Saved entries

(** C7: an image that fits in the frame is not resized; the canvas has
    exactly the size of the frame, carries the image unchanged at the
    offsets [(frame_w - w) // 2], [(frame_h - h) // 2], and the background
    colour everywhere else.  The canvas is an array of [np.uint8]: the
    background colour is one of 8-bit components. *)
Theorem center_in_frame_fits (img : ndarray) (frame_w frame_h : Z) (bg : pixel) :
  rectangular img ->
  Z.of_nat (ncols img) <= frame_w -> Z.of_nat (nrows img) <= frame_h ->
  is_uint8 bg ->
  exists (canvas : ndarray) (x_offset y_offset : nat),
    (forall cv2_resize : ndarray -> Z -> Z -> result ndarray,
       center_in_frame cv2_resize img (frame_w, frame_h) bg = Ok canvas)
    /\ Z.of_nat x_offset = (frame_w - Z.of_nat (ncols img)) `div` 2
    /\ Z.of_nat y_offset = (frame_h - Z.of_nat (nrows img)) `div` 2
    /\ shape canvas = (Z.to_nat frame_h, Z.to_nat frame_w)
    /\ rectangular canvas
    /\ (forall (r c : nat) (p : pixel),
          pixel_at img r c = Some p ->
          pixel_at canvas (y_offset + r) (x_offset + c) = Some p)
    /\ (forall r c : nat,
          (r < Z.to_nat frame_h)%nat -> (c < Z.to_nat frame_w)%nat ->
          ~ ((y_offset <= r < y_offset + nrows img)%nat
             /\ (x_offset <= c < x_offset + ncols img)%nat) ->
          pixel_at canvas r c = Some bg).
Proof.
  intros R Hw Hh Hbg.
  set (xo := (frame_w - Z.of_nat (ncols img)) `div` 2).
  set (yo := (frame_h - Z.of_nat (nrows img)) `div` 2).
  assert (0 <= xo /\ xo + Z.of_nat (ncols img) <= frame_w) as [X0 X1].
  { unfold xo. split; [apply Z.div_pos; lia|].
    pose proof (Z.mul_div_le (frame_w - Z.of_nat (ncols img)) 2). lia. }
  assert (0 <= yo /\ yo + Z.of_nat (nrows img) <= frame_h) as [Y0 Y1].
  { unfold yo. split; [apply Z.div_pos; lia|].
    pose proof (Z.mul_div_le (frame_h - Z.of_nat (nrows img)) 2). lia. }
  destruct (np_full_Ok frame_h frame_w bg) as (canvas0 & F & Fr & Fc & Frect & Fpix);
    [lia..|].
  rewrite (as_uint8_id bg Hbg) in Fpix.
  assert (slice_index (nrows canvas0) yo = Z.to_nat yo) as Sy0
    by (apply slice_index_inside; lia).
  assert (slice_index (nrows canvas0) (yo + Z.of_nat (nrows img))
          = (Z.to_nat yo + nrows img)%nat) as Sy1
    by (rewrite slice_index_inside by lia; lia).
  assert (slice_index (ncols canvas0) xo = Z.to_nat xo) as Sx0
    by (apply slice_index_inside; lia).
  assert (slice_index (ncols canvas0) (xo + Z.of_nat (ncols img))
          = (Z.to_nat xo + ncols img)%nat) as Sx1
    by (rewrite slice_index_inside by lia; lia).
  destruct (setslice canvas0 yo (yo + Z.of_nat (nrows img))
              xo (xo + Z.of_nat (ncols img)) img) as [canvas|e] eqn:E.
  2:{ exfalso. unfold setslice in E. rewrite Sy0, Sy1, Sx0, Sx1 in E.
      replace (Z.to_nat yo + nrows img - Z.to_nat yo)%nat with (nrows img) in E by lia.
      replace (Z.to_nat xo + ncols img - Z.to_nat xo)%nat with (ncols img) in E by lia.
      rewrite !broadcastable_same in E. discriminate. }
  exists canvas, (Z.to_nat xo), (Z.to_nat yo).
  pose proof (setslice_Ok _ _ _ _ _ _ _ E) as (Hn & Hc & Hrect & Hpix).
  split.
  { intros cv2_resize. unfold center_in_frame. cbn [shape fst snd].
    destruct (Z.ltb_spec frame_w (Z.of_nat (ncols img))); [lia|].
    destruct (Z.ltb_spec frame_h (Z.of_nat (nrows img))); [lia|].
    cbn [orb bind shape]. rewrite F. cbn [bind]. exact E. }
  split; [lia|]. split; [lia|].
  split; [unfold shape; congruence|]. split; [apply Hrect, Frect|].
  assert (forall r c : nat,
            assigned canvas0 img yo (yo + Z.of_nat (nrows img))
              xo (xo + Z.of_nat (ncols img)) r c bg
            = if Nat.leb (Z.to_nat yo) r && Nat.ltb r (Z.to_nat yo + nrows img)
                 && (Nat.leb (Z.to_nat xo) c && Nat.ltb c (Z.to_nat xo + ncols img))
              then default bg (pixel_at img (r - Z.to_nat yo) (c - Z.to_nat xo))
              else bg) as A.
  { intros r c. unfold assigned. rewrite Sy0, Sy1, Sx0, Sx1.
    replace (Z.to_nat yo + nrows img - Z.to_nat yo)%nat with (nrows img) by lia.
    replace (Z.to_nat xo + ncols img - Z.to_nat xo)%nat with (ncols img) by lia.
    rewrite !broadcast_index_same. reflexivity. }
  split.
  - intros r c p Hp. destruct (pixel_at_Some_lt _ _ _ _ R Hp) as [Lr Lc].
    rewrite Hpix, Fpix by lia. cbn. rewrite A.
    destruct (Nat.leb_spec (Z.to_nat yo) (Z.to_nat yo + r)); [|lia].
    destruct (Nat.ltb_spec (Z.to_nat yo + r) (Z.to_nat yo + nrows img)); [|lia].
    destruct (Nat.leb_spec (Z.to_nat xo) (Z.to_nat xo + c)); [|lia].
    destruct (Nat.ltb_spec (Z.to_nat xo + c) (Z.to_nat xo + ncols img)); [|lia].
    cbn [andb].
    replace (Z.to_nat yo + r - Z.to_nat yo)%nat with r by lia.
    replace (Z.to_nat xo + c - Z.to_nat xo)%nat with c by lia.
    rewrite Hp. reflexivity.
  - intros r c Lr Lc Out. rewrite Hpix, Fpix by lia. cbn. rewrite A.
    destruct (Nat.leb_spec (Z.to_nat yo) r),
      (Nat.ltb_spec r (Z.to_nat yo + nrows img)),
      (Nat.leb_spec (Z.to_nat xo) c),
      (Nat.ltb_spec c (Z.to_nat xo + ncols img)); cbn [andb];
      try reflexivity.
    exfalso. apply Out. lia.
Qed.

Lemma center_in_frame_fits_witness :
  exists (canvas : ndarray) (x_offset y_offset : nat),
    (forall cv2_resize : ndarray -> Z -> Z -> result ndarray,
       center_in_frame cv2_resize frame_2x3 (5, 4) (9, 9, 9) = Ok canvas)
    /\ Z.of_nat x_offset = (5 - Z.of_nat (ncols frame_2x3)) `div` 2
    /\ Z.of_nat y_offset = (4 - Z.of_nat (nrows frame_2x3)) `div` 2
    /\ shape canvas = (Z.to_nat 4, Z.to_nat 5)
    /\ rectangular canvas
    /\ (forall (r c : nat) (p : pixel),
          pixel_at frame_2x3 r c = Some p ->
          pixel_at canvas (y_offset + r) (x_offset + c) = Some p)
    /\ (forall r c : nat,
          (r < Z.to_nat 4)%nat -> (c < Z.to_nat 5)%nat ->
          ~ ((y_offset <= r < y_offset + nrows frame_2x3)%nat
             /\ (x_offset <= c < x_offset + ncols frame_2x3)%nat) ->
          pixel_at canvas r c = Some (9, 9, 9)).
Proof.
  apply (center_in_frame_fits frame_2x3 5 4 (9, 9, 9));
    solve [repeat constructor | vm_compute; discriminate | cbn; lia].
Defined.

(** ** create_face_frame *)

Lemma dict_nonempty_size (d : gmap string Z) :
  d <> ∅ -> negb (Nat.eqb (base.size (dom d)) 0) = true.
Proof.
  intros H. rewrite size_dom.
  destruct (Nat.eqb_spec (base.size d) 0) as [E|]; [|reflexivity].
  apply map_size_empty_iff in E. contradiction.
Qed.

(** With [darken = False], a frame that has a detection comes out with the
    shape of the canvas. *)
Lemma create_face_frame_cropped_shape
    (cv2_resize : ndarray -> Z -> Z -> result ndarray)
    (frame_dict : gmap string Z) (frame : ndarray) (default_size : Z * Z)
    (keep : bool) (out : ndarray) :
  frame_dict <> ∅ ->
  create_face_frame cv2_resize frame_dict frame default_size keep false = Ok out ->
  shape out = (Z.to_nat (snd default_size), Z.to_nat (fst default_size)).
Proof.
  intros Hne. unfold create_face_frame. rewrite (dict_nonempty_size _ Hne).
  unfold create_cropped_frame, crop_with_padding_and_center.
  destruct (calculate_padding _ _) as [padded|]; [|discriminate]. cbn [bind].
  destruct (crop_img _ _) as [crop|]; [|discriminate]. cbn [bind].
  apply center_in_frame_shape.
Qed.

(** C10: with [keep_original_timing = True] and [darken = False], a frame
    without detection yields zeros of shape
    [(default_size[0], default_size[1], 3)], whereas [center_in_frame], and
    with it every cropped frame, has shape
    [(default_size[1], default_size[0], 3)]; the two differ as soon as
    [default_size] is not square. *)
Theorem placeholder_shape_transposed
    (cv2_resize : ndarray -> Z -> Z -> result ndarray)
    (frame : ndarray) (size0 size1 : Z) :
  0 <= size0 -> 0 <= size1 ->
  exists placeholder : ndarray,
    create_face_frame cv2_resize ∅ frame (size0, size1) true false = Ok placeholder
    /\ shape placeholder = (Z.to_nat size0, Z.to_nat size1)
    /\ (forall r c : nat, (r < Z.to_nat size0)%nat -> (c < Z.to_nat size1)%nat ->
          pixel_at placeholder r c = Some zero_pixel)
    /\ (forall (img : ndarray) (bg : pixel) (out : ndarray),
          center_in_frame cv2_resize img (size0, size1) bg = Ok out ->
          shape out = (Z.to_nat size1, Z.to_nat size0)
          /\ (size0 <> size1 -> shape out <> shape placeholder))
    /\ (forall (frame_dict : gmap string Z) (frame' : ndarray) (keep : bool)
               (out : ndarray),
          frame_dict <> ∅ ->
          create_face_frame cv2_resize frame_dict frame' (size0, size1) keep false
          = Ok out ->
          shape out = (Z.to_nat size1, Z.to_nat size0)
          /\ (size0 <> size1 -> shape out <> shape placeholder)).
Proof.
  intros H0 H1.
  destruct (np_full_Ok size0 size1 zero_pixel H0 H1)
    as (ph & F & Fr & Fc & _ & Fpix).
  exists ph.
  assert (shape ph = (Z.to_nat size0, Z.to_nat size1)) as Sph
    by (unfold shape; congruence).
  split; [exact F|]. split; [exact Sph|]. split; [exact Fpix|].
  assert (forall out : ndarray,
            shape out = (Z.to_nat size1, Z.to_nat size0) ->
            size0 <> size1 -> shape out <> shape ph) as D.
  { intros out So Hne. rewrite So, Sph. intros [= E _]. lia. }
  split.
  - intros img bg out E. apply center_in_frame_shape in E. cbn [fst snd] in E.
    split; [exact E | apply D, E].
  - intros d frame' keep out Hne E.
    apply create_face_frame_cropped_shape in E; [|exact Hne]. cbn [fst snd] in E.
    split; [exact E | apply D, E].
Qed.

Lemma placeholder_shape_transposed_witness :
  exists placeholder : ndarray,
    create_face_frame nearest_resize ∅ frame_1x2 (640, 480) true false = Ok placeholder
    /\ shape placeholder = (Z.to_nat 640, Z.to_nat 480)
    /\ (forall r c : nat, (r < Z.to_nat 640)%nat -> (c < Z.to_nat 480)%nat ->
          pixel_at placeholder r c = Some zero_pixel)
    /\ (forall (img : ndarray) (bg : pixel) (out : ndarray),
          center_in_frame nearest_resize img (640, 480) bg = Ok out ->
          shape out = (Z.to_nat 480, Z.to_nat 640)
          /\ (640 <> 480 -> shape out <> shape placeholder))
    /\ (forall (frame_dict : gmap string Z) (frame' : ndarray) (keep : bool)
               (out : ndarray),
          frame_dict <> ∅ ->
          create_face_frame nearest_resize frame_dict frame' (640, 480) keep false
          = Ok out ->
          shape out = (Z.to_nat 480, Z.to_nat 640)
          /\ (640 <> 480 -> shape out <> shape placeholder)).
Proof.
  apply (placeholder_shape_transposed nearest_resize frame_1x2 640 480); lia.
Defined.

(** ** create_cropped_video *)

Section Video.

Variable cv2_resize : ndarray -> Z -> Z -> result ndarray.
Variable detections : list (gmap string Z).
Variables darken keep : bool.
Variable default_size : Z * Z.

Local Abbreviation face := (processed cv2_resize detections darken keep default_size).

→ **Exercise instructions**:
Every line of the entries above that includes "split" should be copied.

→ **The answer**:
  { unfold xo. split; [apply Z.div_pos; lia|].
  { unfold yo. split; [apply Z.div_pos; lia|].
  split.
  split; [lia|]. split; [lia|].
  split; [unfold shape; congruence|]. split; [apply Hrect, Frect|].
  split.
  split; [exact F|]. split; [exact Sph|]. split; [exact Fpix|].
  split.
    split; [exact E | apply D, E].
    split; [exact E | apply D, E].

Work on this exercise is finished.